11 de maio de 2012 § Deixe um comentário

Artigo de Thomas Friedman para o New York Times traduzido pelo Diário do Comércio na terça-feira passada sugeriu-me pensamentos interessantes.

Dizia ele:

Viajando pelo mundo árabe pós ‘Primavera’ tenho ficado impressionado como poucos líderes surgiram daquela erupção vulcânica política (…)

(…) meu próprio país – para não mencionar a Europa – tem um problema parecido. Há um vácuo de liderança global.

(…)

Cada um desses países que estão despertando precisa fazer a transição de Sadam para Jefferson, sem ficar preso em Khomeini.

(…)

Uma ditadura não é coisa que se deseje mas pelo menos as ditaduras do Leste da Ásia, como as da Coréia do Sul e de Taiwan, usaram a sua autoridade de cima para baixo para erguer economias dinâmicas direcionadas à exportação e para educar todo o seu povo – homens e mulheres.

No processo, eles criaram uma gigantesca classe média cujos novos líderes fizeram o parto da transição do regime autoritário para a democracia.

As ditaduras árabes não fizeram isso.
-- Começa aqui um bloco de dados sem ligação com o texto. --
Lemma add_to_group_allowed groupBy groups finding :
  (∀ k group, groups !! k = Some group → findings_allowed c p (group_Findings group)) →
  findingAllowed p (cfg_ClusterID c) finding = true →
  ∀ k group, add_to_group groupBy groups finding !! k = Some group → findings_allowed c p (group_Findings group).
Proof.
  intros Hg Hf k group Hk. unfold add_to_group in Hk. apply lookup_insert_Some in Hk as [[_ <-]|[_ Hk]]; [|by eapply Hg].
  assert (∀ b (g : FindingGroup) s, group_Findings (if b : bool then g <| group_HighestSeverity := s |> else g) = group_Findings g) as ->
    by (by intros []).
  cbn. apply Forall_app. split; [|by constructor]. destruct (groups !! groupKey finding groupBy) eqn:Hlook; [by eapply Hg | constructor].
Qed.

Lemma groups_allowed findings groupBy groups :
  groupFindings findings groupBy = Ok groups → findings_allowed c p findings →
  Forall (λ group, findings_allowed c p (group_Findings group)) groups.
Proof.
  unfold groupFindings. case_match; [done|]. intros [= <-] Hf. apply Forall_forall. intros group Hin.
  apply elem_of_sort_slice, list_elem_of_fmap in Hin as (g & -> & [k Hk]%elem_of_range_snd).
  assert (group_Findings (mean_of g) = group_Findings g) as -> by (unfold mean_of; by case_match).
  revert k g Hk. apply (foldl_invariant (λ m, ∀ k g, m !! k = Some g → findings_allowed c p (group_Findings g))).
  - intros k g Hk. by rewrite lookup_empty in Hk.
  - intros m f Hin Hm. apply add_to_group_allowed; [done|]. unfold findings_allowed in Hf. rewrite Forall_forall in Hf. by apply Hf.
Qed.

(** * Handlers for viewers *)

Lemma liveness_safe h : hsafe c r h liveness (λ _ _, True).
Proof. unfold liveness. repeat handler_step. disclose. Qed.

Lemma authConfig_safe h : hsafe c r h (authConfig c) (λ _ _, True).
Proof. unfold authConfig. repeat handler_step. disclose. Qed.

Lemma readiness_safe h : hsafe c r h (readiness c) (λ _ _, True).
Proof. unfold readiness. repeat handler_step; first [permit | disclose]. Qed.

Lemma health_safe h : {{ h }} health c {{ λ _ _, True }}.
Proof. intros Hp. unfold health. repeat handler_step; first [permit | disclose]. Qed.

Lemma actionCatalog_safe h : {{ h }} actionCatalog {{ λ _ _, True }}.
Proof. intros Hp. unfold actionCatalog. repeat handler_step. disclose. Qed.

Lemma prometheusMetrics_safe h : {{ h }} prometheusMetrics {{ λ _ _, True }}.
Proof. intros Hp. unfold prometheusMetrics. repeat handler_step; first [permit | disclose]. Qed.

Lemma agentStatus_safe h : cluster_accessible c p → {{ h }} agentStatus c {{ λ _ _, True }}.
Proof. intros Hc Hp. unfold agentStatus. repeat handler_step; try permit; done. Qed.

Lemma enrichDashboard_safe h dashboard : cluster_accessible c p → {{ h }} enrichDashboard c dashboard {{ λ _ _, True }}.
Proof.
  intros Hc Hp. unfold enrichDashboard. handler_step; [permit|]. use snapshot_safe. repeat handler_step; try permit; done.
Qed.

Lemma dashboard_safe h : {{ h }} dashboard c (Some p) {{ λ _ _, True }}.
Proof.
  intros Hp. unfold dashboard. use requireClusterAccess_safe as access. use (syncWorkflowState_safe _ Haccess).
  use expireStaleFindings_safe. handler_step; [permit; exact Haccess|]. handler_step.
  use (enrichDashboard_safe _ _ Haccess). use (agentStatus_safe _ Haccess). handler_step. disclose. exact Haccess.
Qed.

Lemma mergeLiveFindings_safe h findings filter : {{ h }} mergeLiveFindings c findings filter {{ λ _ _, True }}.
Proof.
  intros Hp. unfold mergeLiveFindings. use snapshot_safe as observed. destruct observed as [s|]; [|by handler_step].
  eapply hsafe_then_spec; [eapply sync_findings_safe; [|authenticated]|intros; by handler_step].
  intros finding Hf. left. exists s. split; [by apply Hobserved | done].
Qed.

Lemma mergeAdapterFindings_safe h findings filter : {{ h }} mergeAdapterFindings c findings filter {{ λ _ _, True }}.
Proof.
  intros Hp. unfold mergeAdapterFindings. handler_step; [|by handler_step]. handler_step; [permit|].
  eapply hsafe_then_spec; [eapply sync_findings_safe; [|authenticated]|intros; by handler_step].
  intros finding Hf. right. left. exists x. split; [by left | done].
Qed.

Lemma mergeWorkflowFindings_safe h findings filter : {{ h }} mergeWorkflowFindings c findings filter {{ λ _ _, True }}.
Proof.
  intros Hp. unfold mergeWorkflowFindings. handler_step; [|by handler_step]. handler_step; [permit|].
  destruct x as [l|]; [|by handler_step].
  eapply hsafe_then_spec; [eapply sync_findings_safe; [|authenticated]|intros; by handler_step].
  intros finding Hf. right. right. left. exists l. split; [by left | done].
Qed.

Lemma listFindings_safe h : {{ h }} listFindings c (Some p) r {{ λ _ _, True }}.
Proof.
  intros Hp. unfold listFindings. use expireStaleFindings_safe. handler_step. handler_step; [permit|]. handler_step.
  use mergeLiveFindings_safe. use mergeAdapterFindings_safe. use mergeWorkflowFindings_safe as findings. cbv zeta.
  set (labelled := CorrelateWithConfig _ _).
  assert (findings_allowed c p labelled) as Hlabelled by apply correlated_allowed, authorized_allowed.
  eapply hsafe_then_spec; [eapply sync_findings_safe; [|authenticated]|].
  { intros finding Hf. right. right. right. unfold findings_allowed in Hlabelled. rewrite Forall_forall in Hlabelled. by apply Hlabelled. }
  intros h1 [] Hh1 _. apply hsafe_then_bad_request. intros sorted Hsort.
  assert (findings_allowed c p sorted) as Hsorted by (by eapply sorted_allowed).
  eapply hsafe_then_spec with (Φ := λ _ groups, Forall (λ group, findings_allowed c p (group_Findings group)) groups).
  { handler_step; [|handler_step; constructor]. unfold bad_request. handler_step; [|apply hsafe_writeError].
    handler_step. by eapply groups_allowed. }
  intros h2 groups Hh2 Hgroups.
  apply hsafe_then_bad_request. intros limit _. apply hsafe_then_bad_request. intros start _.
  destruct (page_of _ _ _) as [items next] eqn:Hpage. handler_step. disclose. split; [|done]. cbn. pose proof (page_allowed sorted start (Z.to_nat limit) Hsorted) as Hi.
  by rewrite Hpage in Hi.
Qed.

Lemma getFinding_safe h id : {{ h }} getFinding c (Some p) id {{ λ _ _, True }}.
Proof.
  intros Hp. unfold getFinding. apply lookup_safe; [done|]. intros h' finding Hh' Hobt Hallowed. handler_step. disclose.
  by left.
Qed.

Lemma managed_in_resources reference resources :
  managedReferenceInResources reference resources = true → ∃ resource, resource ∈ resources ∧ refers_to reference resource = true.
Proof. intros (resource & Hin%list_elem_of_In & Hr)%existsb_exists. by exists resource. Qed.

Lemma listManagedResources_safe h : {{ h }} listManagedResources c (Some p) {{ λ _ _, True }}.
Proof.
  intros Hp. unfold listManagedResources. handler_step.
  { handler_step. disclose. right. by repeat split; constructor. }
  handler_step; [permit|]. apply hsafe_then_or_fail. intros s _. cbv zeta. set (response := if IsZero _ then _ else _).
  assert (mlist_Warnings response = []) as Hwarnings by (subst response; by case_match).
  destruct (CanAccessCluster p (cfg_ClusterID c)) eqn:Hc; handler_step; disclose; [by left | right].
  cbn. split_and!; [| | |done].
  - apply Forall_forall. intros resource [_ Hr]%list_elem_of_In%filter_In. apply andb_true_iff in Hr as [Hne Hns]. split; [by split_guards | done].
  - apply Forall_forall. intros relationship [_ Hr]%list_elem_of_In%filter_In.
    apply andb_true_iff in Hr as [(from & Hfrom & Hrf)%managed_in_resources (to & Hto & Hrt)%managed_in_resources]. by exists from, to.
  - apply Forall_forall. by intros finding [_ Hf]%list_elem_of_In%filter_In.
Qed.

(** * Exceptions *)

Lemma visible_exceptions_safe h items :
  {{ h }} visible_exceptions c (Some p) items
  {{ λ h' visible, Forall (λ exception, finding_accessible c h' p (exception_Scope exception)) visible }}.
Proof.
  revert h. induction items as [|exception items IH]; intros h Hp; cbn [visible_exceptions]; [handler_step; constructor|].
  use getFindingByID_safe as found. use IH as visible. handler_step.
  assert (Forall (λ exception, finding_accessible c h'1 p (exception_Scope exception)) visible) as Hlater.
  { eapply Forall_impl; [exact Hvisible|]. intros e. by apply finding_accessible_later. }
  destruct found as [finding|]; [|done]. destruct (findingAllowed _ _ _) eqn:Hallowed; [|done]. constructor; [|done].
  exists finding. split; [|done]. eapply obtained_later; [|by apply Hfound]. later.
Qed.

Lemma listExceptions_safe h : {{ h }} listExceptions c (Some p) {{ λ _ _, True }}.
Proof.
  intros Hp. unfold listExceptions. handler_step; [permit|]. handler_step.
  destruct (CanAccessCluster (principal_or_zero (Some p)) (cfg_ClusterID c)) eqn:Hc.
  { handler_step. handler_step. disclose. by left. }
  use visible_exceptions_safe as visible. handler_step. disclose. right. eapply Forall_impl; [exact Hvisible|].
  intros e. apply finding_accessible_later. later.
Qed.

Lemma authorizedExperimentRun_safe h id :
  {{ h }} authorizedExperimentRun c (Some p) id
  {{ λ h' run, happened_in (ChaosGet id) (Ok run) h' ∧ chaos_accessible c h' p id }}.
Proof.
  intros Hp. unfold authorizedExperimentRun, chaos_unconfigured. handler_step. handler_step; [permit|].
  apply hsafe_then_or_error. intros run ->. handler_step. handler_step. split; [happened|]. exists run.
  split; [happened | by split_guards].
Qed.

(** * Handlers for operators *)

Section Operators.
Hypothesis Hoperator : HasRole p RoleOperator = true.

Lemma updateFindingStatus_safe h id : {{ h }} updateFindingStatus c (Some p) r id {{ λ _ _, True }}.
Proof.
  intros Hp. unfold updateFindingStatus. eapply hsafe_then_spec; [apply decodeStrict_safe|]. intros h1 request Hh1 _.
  use getFindingByID_safe as found. apply hsafe_then_or_fail. intros finding ->.
  eapply hsafe_then_spec; [apply requireFindingAccess_safe|]. intros h2 [] Hh2 Hallowed. cbv zeta.
  specialize (Hfound finding eq_refl).
  eapply hsafe_then_spec with (Φ := λ _ _, True).
  { repeat handler_step; [permit; done | done | done]. }
  intros h3 [] Hh3 _. handler_step.
  { permit. split; [done|]. exists id, finding. split_and!; [eapply obtained_later; [|exact Hfound]; later | done..]. }
  apply hsafe_then_or_error. intros updated ->. handler_step. disclose. right. exists finding. do 2 eexists. split; [done | happened].
Qed.

Lemma createException_safe h : {{ h }} createException c (Some p) r {{ λ _ _, True }}.
Proof.
  intros Hp. unfold createException. eapply hsafe_then_spec; [apply decodeStrict_safe|]. intros h1 request Hh1 _. cbv zeta.
  use requireScopeAccess_safe as scope. handler_step.
  { permit. split; [done|]. cbn. still. }
  apply hsafe_then_or_error. intros exception ->.
  match goal with |- hsafe _ _ ?h2 _ _ => assert (created_exception c h2 p exception) as Hcreated end.
  { eexists. split; [by left|]. cbn. still. }
  eapply hsafe_then_spec with (Φ := λ _ _, True).
  { repeat handler_step; try done; permit; [still|]. split; [done|]. right. exists exception. split; [still | done]. }
  intros h3 [] Hh3 _. handler_step. disclose. still.
Qed.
Elas usaram sua autoridade para enriquecer uma pequena classe e para distrair as massas com ‘objetos brilhantes’ – chamados Israel, Irã e nasserismo para citar apenas alguns“.

Bateu na veia!

As ditaduras latino-americanas fizeram a mesmíssima coisa. E as brasileiras não foram muito diferentes, variando os “objetos brilhantes” de uso local para o “império”, os “ianques” e a “zelite”, papo furado que sempre cola em quem está com a barriga vazia independentemente do fato de que cada ditadura foi quem fabricou a “zelite” seguinte pelos métodos que, pela enésima vez, a CPMI do Cachoeira investiga neste momento.
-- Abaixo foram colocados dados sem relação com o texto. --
(* ===== verification/ServerScenario.v ===== *)
(** The HTTP API at work: an operator plans and an approver approves over the in-memory store, and a viewer
    of one namespace lists findings; then two cycles of the AI agent over the same store. *)
From Stdlib Require Import SpecFloat.
From S2P Require Import Prelude GoLib GoDuration Json Core Planner Store StoreTrace Correlation.
From S2P Require Import Interaction Kube Principal ManagedResources Limiter RequestBody Repository Http.
From S2P Require Import Server Routes ServerPolicy ServerProps ServerStore.
From S2P Require Import Listing AgentData.
From S2P Require Import Agent AgentProps.

Local Open Scope Z_scope.

#[local] Instance sample_validation : NameValidation := {| IsDNS1123Subdomain := λ _, true; IsConfigMapKey := λ _, true |}.
#[local] Existing Instance canonical_order.

(** * Surroundings *)

(** Who the authenticator knows. *)
Definition sample_verify (token : string) : result Principal :=
  if token == "token-ops" then Ok (mkPrincipal "ops" "Olga" {[ RoleOperator ]} ∅ {[ "east" ]})
  else if token == "token-app" then Ok (mkPrincipal "app" "Arne" {[ RoleApprover ]} ∅ {[ "east" ]})
  else if token == "token-view" then Ok (mkPrincipal "view" "Vera" {[ RoleViewer ]} {[ "shop" ]} ∅)
  else Err ErrUnauthenticated.

Definition no_component {A} : result A := Err (Errorf "not configured").

(** The store answers for the repository; the other components are not configured. *)
Definition sample_handle X (e : ServerE X) (σ : MemoryStore) : X * MemoryStore :=
  match e in ServerE X return X * MemoryStore with
  | Repo e => memory_repository Background 400 _ e σ
  | VerifyToken token => (sample_verify token, σ)
  | ServerNow => (400, σ)
  | NewRequestID => ("0123456789abcdef", σ)
  | LimiterAllow _ => ((true, 0), σ)
  | MetricsStarted => (100, σ)
  | MetricsRequests => (∅, σ)
  | MetricsCount _ => (tt, σ)
  | Notify _ => (Ok tt, σ)
  | AlreadyProcessed _ => (false, σ)
  | MarkProcessed _ => (tt, σ)
  | CollectAdapters => (mkCollection [] [] [], σ)
  | WorkflowHealth | WorkflowListFindings | WorkflowGetFinding _ | WorkflowListRuns | WorkflowListApprovals
  | WorkflowGetRun _ | WorkflowRenderDiff _ | WorkflowCreatePlan _ _ _ | WorkflowDecideApproval _ _ _ _
  | WorkflowRequestExecution _ _ | WorkflowRequestRollback _ _ | WorkflowCreateException _
  | WorkflowDeleteException _ | WorkflowSetFindingStatus _ _ _ _ | ChaosHealth | ChaosTargetNamespace _
  | ChaosRequest _ _ _ | ChaosApprove _ _ _ | ChaosReject _ _ _ | ChaosExecute _ _ | ChaosAbort _ _ _
  | ChaosGet _ | ChaosList | InspectorSnapshot | DiscoverManaged | Analyze _ _ | UpsertSecret _ _ _ _ => (no_component, σ)
  end.

Definition sample_config : ServerConfig :=
  mkServerConfig false "https://issuer.example" "kubeathrix" true "east" 0 true
    false false false false false false false "" "" "" DefaultConfig 0 false false false.

(** * Requests *)

Definition sample_request (method : string) (segments : list string) (token body : string) : Request :=
  mkRequest method segments ∅
    (list_to_map [("Authorization", "Bearer " +:+ token); ("Content-Type", "application/json");
                  ("Idempotency-Key", "request-0001")]) (requote body) "10.0.0.7:4711".

Definition sample_plan : string := IdempotentPlanID "f-1" "Olga (ops)" "request-0001".
Definition plan_request : Request := sample_request "POST" ["api"; "remediation-plans"] "token-ops" "{'findingId': 'f-1'}".
Definition approve_request : Request :=
  sample_request "POST" ["api"; "approvals"; "approval-" +:+ sample_plan; "approve"] "token-app" "{'reason': 'reviewed'}".
Definition execute_request : Request :=
  sample_request "POST" ["api"; "remediation-plans"; sample_plan; "execute"] "token-ops" "{}".

Definition serve (r : Request) (σ : MemoryStore) (h : history ServerE) : Response * MemoryStore * history ServerE :=
  drive sample_handle (ServeHTTP sample_config r) σ h.

Definition planned := serve plan_request sample_start [].
Definition approved := serve approve_request planned.1.2 planned.2.
Definition executed := serve execute_request approved.1.2 approved.2.

Example statuses : (resp_Status planned.1.1, resp_Status approved.1.1, resp_Status executed.1.1) = (201, 200, 202).
Proof. vm_compute. reflexivity. Qed.

(** * Their executions *)

Lemma drive_forget {E : Type → Type} {D A} (handle : ∀ X, E X → D → X * D) (q : prog E A) d h :
  drive handle (prog_bind (λ _, Ret tt) q) d h = (tt, (drive handle q d h).1.2, (drive handle q d h).2).
Proof.
  revert d h. induction q as [a|X e k IH]; intros d h; cbn; [done|]. destruct (handle X e d) as [x d']. apply IH.
Qed.

Lemma sample_handle_sound X (e : ServerE X) σ : answers X σ e (sample_handle X e σ).1 (sample_handle X e σ).2.
Proof. destruct e; try reflexivity. exists Background, 400. apply surjective_pairing. Qed.

Lemma serve_served r h σ ts :
  served sample_config h σ ts → ∃ ts', served sample_config (serve r σ h).2 (serve r σ h).1.2 ts'.
Proof.
  intros Hserved. set (q := prog_bind (λ _, Ret tt) (ServeHTTP sample_config r)).
  assert (served sample_config h σ (q :: ts)) as Hstarted by (apply exec_start; [left; by exists r | done]).
  pose proof (drive_execution sample_handle starts (serves sample_config) answers others (λ σ, σ) sample_handle_sound q σ h ts Hstarted)
    as Hdone.
  unfold q in Hdone. rewrite drive_forget in Hdone. destruct Hdone as [a Hdone]. by eexists.
Qed.

Lemma executed_served : ∃ ts, served sample_config executed.2 executed.1.2 ts.
Proof.
  assert (served sample_config [] sample_start []) as Hstart by (apply exec_init; by exists [], [sample_finding]).
  destruct (serve_served plan_request _ _ _ Hstart) as [ts1 Hplanned].
  destruct (serve_served approve_request _ _ _ Hplanned) as [ts2 Happroved]. by eapply serve_served.
Qed.

Definition sample_run : RemediationRun :=
  match (ExecuteRemediationPlan Background 400 sample_plan "Olga (ops)" approved.1.2).1 with Ok run => run | Err _ => zero_RemediationRun end.

Lemma api_execution_approved_witness :
  let before := tail (tail executed.2) in
  (asked_by_operator sample_config before sample_plan "Olga (ops)" ∨ asked_by_agent before sample_plan "Olga (ops)") ∧
  ∃ σ0 ts0 plan, served sample_config before σ0 ts0 ∧ ms_plans σ0 !! sample_plan = Some plan ∧ plan_Status plan ≠ "rejected" ∧
    (policy_Required (plan_ApprovalPolicy plan) = true → approved_by_approver sample_config before sample_plan).
Proof.
  destruct executed_served as [ts Hserved].
  refine (api_execution_approved sample_config executed.2 executed.1.2 ts [Occ _ (MetricsCount 202) tt] (tail (tail executed.2))
    sample_plan "Olga (ops)" sample_run Hserved _).
  vm_compute. reflexivity.
Defined.

(** * A viewer of the namespace [shop] *)

Definition other_finding : Finding :=
  sample_finding <| finding_ID := "f-2" |> <| finding_Resources := [mkResourceRef "v1" "Namespace" "" "bank"] |>.
Definition list_request : Request := sample_request "GET" ["api"; "findings"] "token-view" "".
Definition listed := serve list_request (NewMemoryStore [WithIntegrations []; WithFindings [sample_finding; other_finding]]) [].

Example viewer_sees : match resp_Payload listed.1.1 with
                      | PFindings l => (map finding_ID (findingList_Items l), findingList_Total l)
                      | _ => ([], 0)
                      end = (["f-1"], 1).
Proof. vm_compute. reflexivity. Qed.

Lemma responses_confined_witness :
  resp_Status listed.1.1 = 200 ∧ disclosable sample_config list_request listed.2 (resp_Payload listed.1.1).
Proof.
  split; [vm_compute; reflexivity|]. apply (responses_confined sample_config list_request listed.2 listed.1.1).
  unfold listed, serve.
  pose proof (drive_performs sample_handle (ServeHTTP sample_config list_request) (ServeHTTP sample_config list_request)
    (NewMemoryStore [WithIntegrations []; WithFindings [sample_finding; other_finding]]) [] (performs_none _)) as Hrun.
  destruct (drive sample_handle _ _ _) as [[response σ] h]. exact Hrun.
Defined.

Lemma calls_authorised_witness :
  permitted sample_config plan_request _ (tail (tail planned.2))
    (Repo (RepoCreateRemediationPlanFromFinding sample_finding "Olga (ops)" "request-0001")).
Proof.
  apply (calls_authorised sample_config plan_request planned.2 (Ret planned.1.1) [Occ _ (MetricsCount 201) tt] _ _
    (memory_repository Background 400 _ (RepoCreateRemediationPlanFromFinding sample_finding "Olga (ops)" "request-0001") sample_start).1).
  - unfold planned, serve.
    pose proof (drive_performs sample_handle (ServeHTTP sample_config plan_request) (ServeHTTP sample_config plan_request)
      sample_start [] (performs_none _)) as Hrun.
    destruct (drive sample_handle _ _ _) as [[response σ] h]. exact Hrun.
  - vm_compute. reflexivity.
Defined.

(** * A lost approval

    Creating a plan writes it back with the advisor's analysis, outside the lock under which it was created
    or read: an approval given in between is overwritten. The plan is pending again, its approval is not,
    and neither execution nor another approval succeeds. *)
Section LostApproval.
Let step {X} (e : RepositoryE X) (σ : MemoryStore) : X * MemoryStore := memory_repository Background 400 X e σ.

Definition sample_analysis : AIAnalysis := zero_AIAnalysis.

Definition lost_approval : option (string * string * bool * bool) :=
  match step (RepoCreateRemediationPlanFromFinding sample_finding "Olga (ops)" "request-0001") sample_start with
  | (Ok plan, σ) =>
      let σ := (step (RepoApprove ("approval-" +:+ plan_ID plan) "Arne (app)" "reviewed") σ).2 in
      let σ := (step (RepoSyncRemediationPlan (plan <| plan_AI := Some sample_analysis |>)) σ).2 in
      decision ← (λ p, policy_Decision (plan_ApprovalPolicy p)) <$> ms_plans σ !! plan_ID plan;
      status ← approval_Status <$> ms_approvals σ !! ("approval-" +:+ plan_ID plan);
      Some (decision, status,
        is_ok (step (RepoExecuteRemediationPlan (plan_ID plan) "Olga (ops)") σ).1,
        is_ok (step (RepoApprove ("approval-" +:+ plan_ID plan) "Arne (app)" "again") σ).1)
  | (Err _, _) => None
  end.

Example lost_approval_ex : lost_approval = Some (ApprovalPending, ApprovalApproved, false, false).
Proof. vm_compute. reflexivity. Qed.
End LostApproval.

(** * The AI agent at work: two cycles over the in-memory store *)

#[local] Existing Instance canonical_order.
#[local] Existing Instance sample_validation.

(** The store, and the keys of the findings done with. *)
Definition AgentWorld : Type := MemoryStore * gset string.

Definition agent_handle X (e : ServerE X) (w : AgentWorld) : X * AgentWorld :=
  match e in ServerE X return X * AgentWorld with
  | AlreadyProcessed key => (bool_decide (key ∈ w.2), w)
  | MarkProcessed key => (tt, (w.1, {[ key ]} ∪ w.2))
  | Analyze _ _ => (Ok zero_AIAnalysis, w)
  | e => let '(x, σ) := sample_handle _ e w.1 in (x, (σ, w.2))
  end.

Definition agent_sample_config : AgentConfig := mkAgentConfig true " " 0 50 5 true true 0 "https://hooks.example".
Definition agent_sample_dependencies : Dependencies := mkDependencies true true false true true false.

Definition governance_finding : Finding :=
  sample_finding <| finding_ID := "f-3" |> <| finding_Title := "ResourceQuota missing" |> <| finding_RiskScore := 60 |>.
Definition minor_finding : Finding :=
  sample_finding <| finding_ID := "f-4" |> <| finding_RiskScore := 20 |>.

Definition agent_start : AgentWorld :=
  (NewMemoryStore [WithIntegrations []; WithFindings [minor_finding; governance_finding; sample_finding]], ∅).

Definition sample_agent : Agent :=
  match New agent_sample_config agent_sample_dependencies with
  | Ok a => a
  | Err _ => mkAgent agent_sample_config agent_sample_dependencies
  end.

Definition first_cycle := drive agent_handle (runCycle sample_agent) agent_start [].
Definition second_cycle := drive agent_handle (runCycle sample_agent) first_cycle.1.2 [].

Definition no_report (r : result CycleReport) : CycleReport := match r with Ok report => report | Err _ => zero_CycleReport end.
Definition first_report : CycleReport := Eval vm_compute in no_report first_cycle.1.1.

Example first_report_ex : first_report = mkCycleReport 2 2 2 1 6 ["snapshot: not configured"].
Proof. vm_compute. reflexivity. Qed.

Example second_report_ex : no_report second_cycle.1.1 = mkCycleReport 1 0 0 0 0 ["snapshot: not configured"].
Proof. vm_compute. reflexivity. Qed.

Lemma first_cycle_performed : performs (runCycle sample_agent) first_cycle.2 (Ret (Ok first_report)).
Proof.
  pose proof (drive_performs agent_handle (runCycle sample_agent) (runCycle sample_agent) agent_start [] (performs_none _)) as Hrun.
  assert (first_cycle.1.1 = Ok first_report) as Hreport by (vm_compute; reflexivity).
  unfold first_cycle in *. destruct (drive agent_handle _ _ _) as [[r w] h]. cbn in Hreport |- *. by subst r.
Qed.

Lemma agent_report_bounds_witness :
  0 ≤ report_Executions first_report ≤ report_PlansCreated first_report ∧
  report_PlansCreated first_report ≤ report_Processed first_report ∧
  report_Processed first_report ≤ report_ObservedFindings first_report ∧
  report_Processed first_report ≤ agent_MaxFindingsPerCycle (agent_config sample_agent).
Proof.
  refine (agent_report_bounds agent_sample_config agent_sample_dependencies sample_agent first_cycle.2 first_report _ first_cycle_performed).
  vm_compute. reflexivity.
Defined.

(** The execution of the first cycle was the agent's to request. *)
Definition governance_plan : string := IdempotentPlanID "f-3" DefaultActor (idempotencyKey governance_finding).

Lemma agent_autonomy_witness :
  obeys (agent_permitted sample_agent) first_cycle.2 ∧
  (agent_AutoPlan agent_sample_config && agent_AutoExecuteTierA agent_sample_config = false →
   ∀ id actor answer, ¬ happened_in (Repo (RepoExecuteRemediationPlan id actor)) answer first_cycle.2).
Proof.
  refine (agent_autonomy agent_sample_config agent_sample_dependencies sample_agent first_cycle.2 _ _ first_cycle_performed).
  vm_compute. reflexivity.
Defined.

Example governance_executed :
  match ms_plans first_cycle.1.2.1 !! governance_plan with
  | Some plan => (plan_RiskTier plan, plan_Status plan)
  | None => ("", "")
  end = (RiskTierA, "execution_requested").
Proof. vm_compute. reflexivity. Qed.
Por aqui ainda se acredita que democracia é poder votar nos titulares do Poder Executivo, ainda que seja só nos caras que aceitam as condições que os ditadores ditam para admiti-los nos seus partidos/máfias,  único canal por meio do qual um cidadão está autorizado a pedir votos ao povo.

Mas a “votação” que realmente interessa é a que é negociada a portas fechadas e da qual participa sempre o mesmo grupinho que escolhe quem pode e quem não pode oferecer-se ao voto do povo que, assim, fica limitado a escolher entre os previamente escolhidos.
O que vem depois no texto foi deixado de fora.